RECORDS SHOWN:

▽

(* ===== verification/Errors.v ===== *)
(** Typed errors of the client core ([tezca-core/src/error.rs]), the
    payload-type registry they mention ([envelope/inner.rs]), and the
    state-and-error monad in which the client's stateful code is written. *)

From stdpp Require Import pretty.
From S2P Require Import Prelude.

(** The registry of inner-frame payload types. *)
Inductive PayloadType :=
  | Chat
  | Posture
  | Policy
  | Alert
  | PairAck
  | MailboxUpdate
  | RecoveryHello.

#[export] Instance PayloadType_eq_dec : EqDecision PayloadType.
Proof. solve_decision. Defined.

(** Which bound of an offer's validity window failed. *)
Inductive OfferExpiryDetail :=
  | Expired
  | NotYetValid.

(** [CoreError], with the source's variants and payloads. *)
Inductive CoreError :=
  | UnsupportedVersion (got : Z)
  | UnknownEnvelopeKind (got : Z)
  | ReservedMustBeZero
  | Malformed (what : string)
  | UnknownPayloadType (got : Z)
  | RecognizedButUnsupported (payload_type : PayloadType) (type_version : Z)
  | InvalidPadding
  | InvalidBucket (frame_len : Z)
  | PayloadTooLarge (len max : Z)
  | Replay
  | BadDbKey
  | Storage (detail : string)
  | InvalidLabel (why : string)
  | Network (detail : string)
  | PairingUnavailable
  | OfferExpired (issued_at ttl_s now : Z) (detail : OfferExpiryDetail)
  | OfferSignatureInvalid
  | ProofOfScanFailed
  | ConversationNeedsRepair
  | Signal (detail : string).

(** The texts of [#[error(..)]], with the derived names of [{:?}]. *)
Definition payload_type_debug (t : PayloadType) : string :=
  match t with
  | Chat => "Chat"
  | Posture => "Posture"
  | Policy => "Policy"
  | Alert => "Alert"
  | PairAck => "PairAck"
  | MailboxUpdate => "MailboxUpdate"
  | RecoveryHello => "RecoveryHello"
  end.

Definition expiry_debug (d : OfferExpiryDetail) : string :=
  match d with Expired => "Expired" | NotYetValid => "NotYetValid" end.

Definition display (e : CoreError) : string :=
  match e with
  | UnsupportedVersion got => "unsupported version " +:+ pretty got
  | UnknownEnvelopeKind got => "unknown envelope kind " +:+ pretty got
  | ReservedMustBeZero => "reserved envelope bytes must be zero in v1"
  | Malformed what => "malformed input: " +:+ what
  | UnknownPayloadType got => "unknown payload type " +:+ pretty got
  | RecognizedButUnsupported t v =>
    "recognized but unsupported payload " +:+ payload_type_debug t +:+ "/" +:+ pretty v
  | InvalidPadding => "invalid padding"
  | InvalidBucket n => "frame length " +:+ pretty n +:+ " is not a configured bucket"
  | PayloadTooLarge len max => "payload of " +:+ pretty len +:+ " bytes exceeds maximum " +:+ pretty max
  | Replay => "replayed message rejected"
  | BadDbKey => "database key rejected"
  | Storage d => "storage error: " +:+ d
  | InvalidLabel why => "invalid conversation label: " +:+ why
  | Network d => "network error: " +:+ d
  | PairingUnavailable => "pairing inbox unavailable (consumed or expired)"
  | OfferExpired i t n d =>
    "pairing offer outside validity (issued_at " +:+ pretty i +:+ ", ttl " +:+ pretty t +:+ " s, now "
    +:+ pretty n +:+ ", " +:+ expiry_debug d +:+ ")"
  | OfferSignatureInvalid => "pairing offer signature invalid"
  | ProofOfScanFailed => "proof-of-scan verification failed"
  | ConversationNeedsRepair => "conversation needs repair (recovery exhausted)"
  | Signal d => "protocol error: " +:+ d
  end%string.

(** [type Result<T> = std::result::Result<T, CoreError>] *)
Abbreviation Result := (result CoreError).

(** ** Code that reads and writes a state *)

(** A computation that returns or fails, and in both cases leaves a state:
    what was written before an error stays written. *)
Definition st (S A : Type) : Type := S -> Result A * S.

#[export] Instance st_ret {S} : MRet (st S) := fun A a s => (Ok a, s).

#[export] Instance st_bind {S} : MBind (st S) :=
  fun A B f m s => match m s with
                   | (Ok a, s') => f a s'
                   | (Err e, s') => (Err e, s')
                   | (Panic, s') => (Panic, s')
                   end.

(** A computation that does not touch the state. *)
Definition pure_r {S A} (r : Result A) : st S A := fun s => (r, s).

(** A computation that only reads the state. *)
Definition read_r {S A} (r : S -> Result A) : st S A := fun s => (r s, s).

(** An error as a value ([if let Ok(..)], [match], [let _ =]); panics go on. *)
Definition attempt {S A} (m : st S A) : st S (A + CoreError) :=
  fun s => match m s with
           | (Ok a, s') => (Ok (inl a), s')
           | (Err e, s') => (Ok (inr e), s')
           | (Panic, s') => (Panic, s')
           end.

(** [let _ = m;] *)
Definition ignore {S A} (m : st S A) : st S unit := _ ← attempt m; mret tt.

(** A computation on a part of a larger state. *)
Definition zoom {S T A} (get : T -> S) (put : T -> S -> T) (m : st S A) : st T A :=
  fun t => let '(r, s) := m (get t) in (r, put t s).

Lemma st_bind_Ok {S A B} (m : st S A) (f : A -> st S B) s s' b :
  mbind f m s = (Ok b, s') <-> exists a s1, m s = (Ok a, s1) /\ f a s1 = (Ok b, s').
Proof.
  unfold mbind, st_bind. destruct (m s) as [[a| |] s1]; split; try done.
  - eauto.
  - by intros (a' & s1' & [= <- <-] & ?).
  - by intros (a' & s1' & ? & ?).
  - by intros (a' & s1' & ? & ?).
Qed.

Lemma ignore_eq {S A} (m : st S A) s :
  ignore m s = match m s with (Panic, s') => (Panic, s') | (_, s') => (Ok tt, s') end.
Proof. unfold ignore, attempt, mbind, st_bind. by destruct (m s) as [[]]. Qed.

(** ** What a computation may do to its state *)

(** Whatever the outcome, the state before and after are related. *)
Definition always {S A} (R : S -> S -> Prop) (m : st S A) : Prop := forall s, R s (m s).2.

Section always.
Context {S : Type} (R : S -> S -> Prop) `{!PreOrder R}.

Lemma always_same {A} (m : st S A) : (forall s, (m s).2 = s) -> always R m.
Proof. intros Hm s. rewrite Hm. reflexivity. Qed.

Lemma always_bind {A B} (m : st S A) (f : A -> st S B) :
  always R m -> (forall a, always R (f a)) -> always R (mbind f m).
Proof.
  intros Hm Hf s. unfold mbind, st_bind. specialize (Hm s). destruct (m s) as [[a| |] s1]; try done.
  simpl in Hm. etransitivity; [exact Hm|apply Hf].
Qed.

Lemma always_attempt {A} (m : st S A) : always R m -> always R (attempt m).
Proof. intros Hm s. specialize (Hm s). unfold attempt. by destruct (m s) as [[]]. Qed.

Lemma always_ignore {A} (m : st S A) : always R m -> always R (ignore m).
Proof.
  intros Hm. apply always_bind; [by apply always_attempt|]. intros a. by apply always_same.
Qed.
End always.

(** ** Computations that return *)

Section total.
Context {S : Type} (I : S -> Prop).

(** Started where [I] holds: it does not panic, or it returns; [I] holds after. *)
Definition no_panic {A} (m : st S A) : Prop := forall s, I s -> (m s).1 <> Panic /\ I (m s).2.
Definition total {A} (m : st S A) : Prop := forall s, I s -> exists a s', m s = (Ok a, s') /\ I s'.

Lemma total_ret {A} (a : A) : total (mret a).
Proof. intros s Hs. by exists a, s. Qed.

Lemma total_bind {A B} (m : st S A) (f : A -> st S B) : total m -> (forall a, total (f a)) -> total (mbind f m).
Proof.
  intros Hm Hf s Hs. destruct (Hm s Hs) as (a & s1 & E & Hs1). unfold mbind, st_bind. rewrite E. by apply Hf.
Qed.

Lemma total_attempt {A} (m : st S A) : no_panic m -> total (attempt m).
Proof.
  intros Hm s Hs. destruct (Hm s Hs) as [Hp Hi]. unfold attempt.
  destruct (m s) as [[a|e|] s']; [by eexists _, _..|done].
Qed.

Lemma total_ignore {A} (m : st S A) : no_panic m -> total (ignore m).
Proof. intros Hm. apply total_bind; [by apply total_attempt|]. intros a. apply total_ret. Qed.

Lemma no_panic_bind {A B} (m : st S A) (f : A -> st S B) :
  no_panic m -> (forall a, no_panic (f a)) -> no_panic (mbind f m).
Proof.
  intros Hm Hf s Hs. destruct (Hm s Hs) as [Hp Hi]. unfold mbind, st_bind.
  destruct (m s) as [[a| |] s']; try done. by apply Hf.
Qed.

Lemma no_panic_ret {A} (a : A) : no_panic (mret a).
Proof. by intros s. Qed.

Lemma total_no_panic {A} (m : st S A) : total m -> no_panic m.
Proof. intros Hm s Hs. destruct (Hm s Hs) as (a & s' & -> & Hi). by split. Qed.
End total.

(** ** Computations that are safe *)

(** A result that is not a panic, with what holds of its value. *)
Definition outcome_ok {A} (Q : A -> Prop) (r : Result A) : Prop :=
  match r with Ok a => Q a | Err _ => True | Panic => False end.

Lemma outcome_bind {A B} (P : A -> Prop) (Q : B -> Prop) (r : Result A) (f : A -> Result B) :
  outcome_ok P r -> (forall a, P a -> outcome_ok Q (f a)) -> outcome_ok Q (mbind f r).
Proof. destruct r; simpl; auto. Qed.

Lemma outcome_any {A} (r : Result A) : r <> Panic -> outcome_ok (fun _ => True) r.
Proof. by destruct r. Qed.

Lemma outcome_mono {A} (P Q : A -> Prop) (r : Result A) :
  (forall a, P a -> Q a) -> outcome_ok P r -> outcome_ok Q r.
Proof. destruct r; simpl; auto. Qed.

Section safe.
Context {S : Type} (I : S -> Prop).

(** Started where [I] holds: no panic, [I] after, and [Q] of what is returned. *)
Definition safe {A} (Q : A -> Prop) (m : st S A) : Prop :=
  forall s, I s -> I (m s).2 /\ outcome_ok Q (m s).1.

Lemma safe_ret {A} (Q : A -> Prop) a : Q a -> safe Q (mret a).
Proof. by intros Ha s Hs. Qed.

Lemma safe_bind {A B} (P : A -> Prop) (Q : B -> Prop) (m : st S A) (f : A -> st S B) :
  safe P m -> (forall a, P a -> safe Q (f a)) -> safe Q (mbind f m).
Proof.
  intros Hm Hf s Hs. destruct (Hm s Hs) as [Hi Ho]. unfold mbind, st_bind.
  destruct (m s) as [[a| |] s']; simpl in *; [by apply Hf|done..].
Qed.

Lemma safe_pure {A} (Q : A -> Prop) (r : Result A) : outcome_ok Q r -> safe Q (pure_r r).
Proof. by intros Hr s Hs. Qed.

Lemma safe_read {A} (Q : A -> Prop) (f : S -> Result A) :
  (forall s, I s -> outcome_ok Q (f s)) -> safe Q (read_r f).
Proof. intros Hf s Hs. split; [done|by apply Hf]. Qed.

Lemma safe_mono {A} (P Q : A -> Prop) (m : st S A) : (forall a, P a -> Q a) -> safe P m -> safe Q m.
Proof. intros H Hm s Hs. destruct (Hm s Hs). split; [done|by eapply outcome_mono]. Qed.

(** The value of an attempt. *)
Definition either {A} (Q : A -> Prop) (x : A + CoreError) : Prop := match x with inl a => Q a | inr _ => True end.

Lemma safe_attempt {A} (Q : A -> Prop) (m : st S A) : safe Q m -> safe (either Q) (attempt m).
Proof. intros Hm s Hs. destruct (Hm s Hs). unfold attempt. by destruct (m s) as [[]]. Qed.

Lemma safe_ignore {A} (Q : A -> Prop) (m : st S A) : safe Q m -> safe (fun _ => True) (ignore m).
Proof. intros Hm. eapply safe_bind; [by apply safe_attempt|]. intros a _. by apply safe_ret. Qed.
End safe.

△

Taking the entries above, print exactly the lines starting at the line with "Definition display (e" and ending at the line with "RecognizedButUnsupported t v =>", both included.

Definition display (e : CoreError) : string :=
  match e with
  | UnsupportedVersion got => "unsupported version " +:+ pretty got
  | UnknownEnvelopeKind got => "unknown envelope kind " +:+ pretty got
  | ReservedMustBeZero => "reserved envelope bytes must be zero in v1"
  | Malformed what => "malformed input: " +:+ what
  | UnknownPayloadType got => "unknown payload type " +:+ pretty got
  | RecognizedButUnsupported t v =>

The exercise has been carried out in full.